Antibodies against placental hexosaminidase A and kidney α-subunits were raised in rabbits after cross-linking the antigens with glutaraldehyde. Anti-(αn-subunit) antiserum (anti-αn) precipitated hexosaminidase A but not hexosaminidase B, whereas anti-(hexosaminidase A) antiserum precipitated both hexosaminidases A and B. Specific anti-(hexosaminidase A) antiserum was prepared by absorbing antiserum with hexosaminidase B. Both anti-αn and anti-(hexosaminidase A) antisera precipitated the CR (cross-reacting) material from eight unrelated patients with Tay–Sachs disease. Immunotitration, immunoelectrophoresis, double-immunodiffusion and radial-immunodiffusion techniques were used to demonstrate the presence of CR material. The CR-material–antibody complex was enzymically inactive. Antiserum raised against kidney or placental hexosaminidase A, without cross-linking with glutaraldehyde, failed to precipitate the CR material, implying that treatment of the protein with glutaraldehyde exposes antigenic determinants that are hidden in the native protein.

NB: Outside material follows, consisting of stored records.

(* ===== verification/JsRegExp.v ===== *)
(** * Regular expressions

    The part of JavaScript's regular expressions that [test] needs: whether some
    part of a string matches.  An expression is matched at positions of the
    string, since anchors and word boundaries look at the characters around a
    position.  [ends] computes where the matches that begin at a position end,
    and agrees with the relation [matches]. *)
From S2P Require Import Prelude JsString.

Inductive regexp :=
  | REmpty
  | RChar (p : ascii -> bool)
  | RSeq (a b : regexp)
  | RAlt (a b : regexp)
  | RStar (a : regexp)
  | RStart
  | REnd
  | RWordBoundary.

(** [\w]. *)
Definition is_word (c : ascii) : bool := is_az_i c || is_digit c || is_char "_"%char c.

Definition word_at (s : jstr) (i : nat) : bool :=
  match s !! i with Some c => is_word c | None => false end.

(** [\b]: exactly one of the characters around the position is a word character. *)
Definition boundary (s : jstr) (i : nat) : bool :=
  xorb (match i with O => false | S j => word_at s j end) (word_at s i).

(** The match of an expression from position [i] to position [j]. *)
Inductive matches (s : jstr) : regexp -> nat -> nat -> Prop :=
  | m_empty i : matches s REmpty i i
  | m_char p i c : s !! i = Some c -> p c = true -> matches s (RChar p) i (S i)
  | m_seq a b i j k : matches s a i j -> matches s b j k -> matches s (RSeq a b) i k
  | m_alt_l a b i j : matches s a i j -> matches s (RAlt a b) i j
  | m_alt_r a b i j : matches s b i j -> matches s (RAlt a b) i j
  | m_star_nil a i : matches s (RStar a) i i
  | m_star_cons a i j k : matches s a i j -> matches s (RStar a) j k -> matches s (RStar a) i k
  | m_start : matches s RStart 0 0
  | m_end : matches s REnd (length s) (length s)
  | m_word i : boundary s i = true -> matches s RWordBoundary i i.

(** The ends of repeated matches: each round moves on. *)
Fixpoint star_ends (step : nat -> list nat) (fuel : nat) (i : nat) : list nat :=
  match fuel with
  | O => [i]
  | S fuel => i :: (List.filter (fun j => (i <? j)%nat) (step i) ≫= star_ends step fuel)
  end.

Fixpoint ends (s : jstr) (r : regexp) (i : nat) : list nat :=
  match r with
  | REmpty => [i]
  | RChar p => match s !! i with Some c => if p c then [S i] else [] | None => [] end
  | RSeq a b => ends s a i ≫= ends s b
  | RAlt a b => ends s a i ++ ends s b i
  | RStar a => star_ends (ends s a) (length s - i) i
  | RStart => if (i =? 0)%nat then [i] else []
  | REnd => if (i =? length s)%nat then [i] else []
  | RWordBoundary => if boundary s i then [i] else []
  end.

(** [re.test(s)]. *)
Definition test (r : regexp) (s : jstr) : bool :=
  existsb (fun i => bool_decide (ends s r i <> [])) (seq 0 (S (length s))).

(** ** Correctness *)

Lemma matches_mono s r i j : matches s r i j -> (i <= j)%nat.
Proof. induction 1; lia. Qed.

Lemma matches_bound s r i j : matches s r i j -> (i <= length s)%nat -> (j <= length s)%nat.
Proof.
  induction 1 as [|p i c Hi| | | | | | | |]; intros; try lia; auto.
  apply lookup_lt_Some in Hi. lia.
Qed.

(** Repetitions that stand still can be left out. *)
Lemma matches_star_proper s a i k : matches s (RStar a) i k ->
  i = k \/ exists j, (i < j)%nat /\ matches s a i j /\ matches s (RStar a) j k.
Proof.
  intros H. remember (RStar a) as r. induction H as [| | | | | |a' i j k H1 _ H2 IH| | |]; simplify_eq;
    [by left|]. destruct (decide (i = j)) as [->|Hne]; [by apply IH|].
  right. exists j. pose proof (matches_mono _ _ _ _ H1). split_and!; [lia|done|done].
Qed.

Lemma star_ends_spec s a fuel i k :
  (forall i j, (i <= length s)%nat -> j ∈ ends s a i <-> matches s a i j) ->
  (i <= length s)%nat -> (length s - i <= fuel)%nat ->
  k ∈ star_ends (ends s a) fuel i <-> matches s (RStar a) i k.
Proof.
  intros Ha. revert i. induction fuel as [|fuel IH]; intros i Hi Hf; cbn [star_ends].
  - rewrite list_elem_of_singleton. split; [intros ->; constructor|].
    intros [|(j & Hj & H1 & _)]%matches_star_proper; [done|].
    pose proof (matches_bound _ _ _ _ H1 Hi). lia.
  - rewrite elem_of_cons, list_elem_of_bind. split.
    + intros [->|(j & Hk & Hj)]; [constructor|].
      apply list_elem_of_In, filter_In in Hj as [Hj Hlt%Nat.ltb_lt]. apply list_elem_of_In, Ha in Hj; [|done].
      pose proof (matches_bound _ _ _ _ Hj Hi). apply IH in Hk; [|lia..]. by econstructor.
    + intros [|(j & Hj & H1 & H2)]%matches_star_proper; [by left|]. right. exists j. split.
      * pose proof (matches_bound _ _ _ _ H1 Hi). apply IH; [lia..|done].
      * apply list_elem_of_In, filter_In. split; [by apply list_elem_of_In, Ha|by apply Nat.ltb_lt].
Qed.

Lemma ends_spec s r i j : (i <= length s)%nat -> j ∈ ends s r i <-> matches s r i j.
Proof.
  revert i j. induction r as [|p|a IHa b IHb|a IHa b IHb|a IHa| | |]; intros i j Hi; cbn [ends].
  - rewrite list_elem_of_singleton. split; [intros ->; constructor|by inversion 1].
  - destruct (s !! i) as [c|] eqn:E; [destruct (p c) eqn:Ep|]; split; intros H; try set_solver;
      try (inversion H; simplify_eq; congruence).
    + apply list_elem_of_singleton in H as ->. by econstructor.
    + inversion H. set_solver.
  - rewrite list_elem_of_bind. split.
    + intros (k & Hb & Ha). apply IHa in Ha; [|done]. pose proof (matches_bound _ _ _ _ Ha Hi).
      apply IHb in Hb; [|done]. by econstructor.
    + inversion 1 as [| |a' b' i' k j' Ha Hb| | | | | | |]; simplify_eq. exists k.
      pose proof (matches_bound _ _ _ _ Ha Hi). split; [by apply IHb|by apply IHa].
  - rewrite elem_of_app, IHa, IHb by done. split.
    + intros [?|?]; [by apply m_alt_l|by apply m_alt_r].
    + inversion 1; simplify_eq; auto.
  - apply star_ends_spec; [intros; by apply IHa|done|lia].
  - destruct (Nat.eqb_spec i 0) as [->|]; split; intros H; try set_solver.
    + apply list_elem_of_singleton in H as ->. constructor.
    + inversion H. set_solver.
    + inversion H; lia.
  - destruct (Nat.eqb_spec i (length s)) as [->|]; split; intros H; try set_solver.
    + apply list_elem_of_singleton in H as ->. constructor.
    + inversion H. set_solver.
    + inversion H; lia.
  - destruct (boundary s i) eqn:E; split; intros H; try set_solver.
    + apply list_elem_of_singleton in H as ->. by constructor.
    + inversion H. set_solver.
    + inversion H; congruence.
Qed.

(** [test] finds a match exactly when there is one. *)
Lemma test_spec r s : test r s = true <-> exists i j, (i <= length s)%nat /\ matches s r i j.
Proof.
  unfold test. rewrite existsb_exists. split.
  - intros (i & Hi & Hne%bool_decide_eq_true). apply in_seq in Hi.
    destruct (ends s r i) as [|j l] eqn:E; [done|]. exists i, j. split; [lia|].
    apply ends_spec; [lia|]. rewrite E. set_solver.
  - intros (i & j & Hi & Hm). exists i. split; [apply in_seq; lia|]. apply bool_decide_eq_true.
    apply ends_spec in Hm; [|done]. intros E. rewrite E in Hm. set_solver.
Qed.

(** ** Building expressions *)

Definition re_char (c : ascii) : regexp := RChar (is_char c).

(** A literal, and one in a case-insensitive expression, given in lower case. *)
Definition re_lit (w : jstr) : regexp := foldr (fun c r => RSeq (re_char c) r) REmpty w.
Definition re_lit_i (w : jstr) : regexp :=
  foldr (fun c r => RSeq (RChar (fun d => is_char c (lowerc d))) r) REmpty w.

Definition re_opt (r : regexp) : regexp := RAlt r REmpty.
Definition re_plus (r : regexp) : regexp := RSeq r (RStar r).
Definition re_alts (rs : list regexp) : regexp := foldr RAlt (RChar (fun _ => false)) rs.
Definition re_seqs (rs : list regexp) : regexp := foldr RSeq REmpty rs.

(** [r{0,n}]. *)
Fixpoint re_upto (n : nat) (r : regexp) : regexp :=
  match n with O => REmpty | S n => re_opt (RSeq r (re_upto n r)) end.

Definition re_digit : regexp := RChar is_digit.
Definition re_space : regexp := RChar is_space.

(** A class of characters listed in a string, with [\s]. *)
Definition re_class_or_space (cs : jstr) : regexp := RChar (fun c => is_space c || bool_decide (c ∈ cs)).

Since anti-(hexosaminidase B) antiserum did not precipitate the CR material during the immunoelectrophoresis of Tay–Sachs liver extracts, it is suggested that altered α-subunits do not combine with β-subunits. By using immunotitration we have demonstrated the competition between the hexosaminidase B-free Tay–Sachs liver extract and hexosaminidase A for the common binding sites on monospecific anti-(cross-linked hexosaminidase A) antiserum. The amount of CR material in the liver samples from seven cases of Tay–Sachs desease was found to be in the same range as theoretically calculated α-subunits in normal liver samples. Similar results were obtained by the radial-immunodiffusion studies. The present studies therefore suggest that Tay–Sachs disease is caused by a structural-gene mutation.